What needs to be done: Within the material below, transcribe exactly the lines from the one holding "fine_per_day s = 10%float ->" through the one holding "l) return_date s)", keeping both ends and skipping the rest.

Stored data:
(** C7 (amended): [calculate_fine(due_date, return_date)] leaves the state
    as it is and returns
    [round(max(0, days from due_date to return_date) * fine_per_day, 2)];
    [calculate_fine(2026-04-10, 2026-04-10)] equals [0.0] at any finite
    rate, and [calculate_fine(2026-04-10, 2026-04-13)] is [30.0] when
    [fine_per_day = 10.0]; a successful [return_book] returns
    [overdue_days] and [fine_amount] by the same formula from the
    [due_date] of the loan it returns, that is, what [calculate_fine]
    gives for that [due_date]. *)
Theorem calculate_fine_formula :
  (forall s due_date return_date,
     calculate_fine due_date return_date s
     = (Ok (fine_spec (fine_per_day s) due_date return_date), s))
  /\ (forall s d,
        Date.ymd 2026 4 10 = Some d ->
        is_finite (fine_per_day s) = true ->
        exists fine,
          calculate_fine d d s = (Ok fine, s) /\ (fine =? 0)%float = true)
  /\ (forall s d d',
        Date.ymd 2026 4 10 = Some d ->
        Date.ymd 2026 4 13 = Some d' ->
        fine_per_day s = 10%float ->
        calculate_fine d d' s = (Ok 30%float, s))
  /\ (forall s b r return_date info s',
        return_book b r return_date s = (Ok info, s') ->
        exists loan l,
          Dict.get (Str.strip b, Str.strip r) (_active_loans s) = Some loan
          /\ heap s !! loan = Some l
          /\ overdue_days info
             = overdue_days_spec (Loan.due_date l) return_date
          /\ fine_amount info
             = fine_spec (fine_per_day s) (Loan.due_date l) return_date
          /\ fst (calculate_fine (Loan.due_date l) return_date s)
             = Ok (fine_amount info)).
Proof.
  split_and!.
  - intros s due_date return_date. rewrite fine_spec_eq. reflexivity.
  - intros s d _ Hfin.
    destruct (zero_times_finite _ Hfin) as [sign Hzero].
    destruct (round2_zero _ _ Hzero) as [Hround Heq].
    eexists. split; [reflexivity|].
    unfold Date.days_between. rewrite Z.sub_diag, Z.max_id.
    by rewrite Hround.
  - intros s d d' [= <-] [= <-] Hrate.
    unfold calculate_fine, bind, gets, ret. rewrite Hrate.
    vm_compute. reflexivity.
  - intros s b r return_date info s' Hreturn.
    apply return_book_Ok in Hreturn
      as (loan & l & book & _ & _ & Hkey & Hl & _ & -> & _).
    exists loan, l. rewrite fine_spec_eq. unfold overdue_days_spec.
    split_and!; try done. simpl. apply Z.max_comm.
Qed.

Expected output:
        fine_per_day s = 10%float ->
        calculate_fine d d' s = (Ok 30%float, s))
  /\ (forall s b r return_date info s',
        return_book b r return_date s = (Ok info, s') ->
        exists loan l,
          Dict.get (Str.strip b, Str.strip r) (_active_loans s) = Some loan
          /\ heap s !! loan = Some l
          /\ overdue_days info
             = overdue_days_spec (Loan.due_date l) return_date
          /\ fine_amount info
             = fine_spec (fine_per_day s) (Loan.due_date l) return_date
          /\ fst (calculate_fine (Loan.due_date l) return_date s)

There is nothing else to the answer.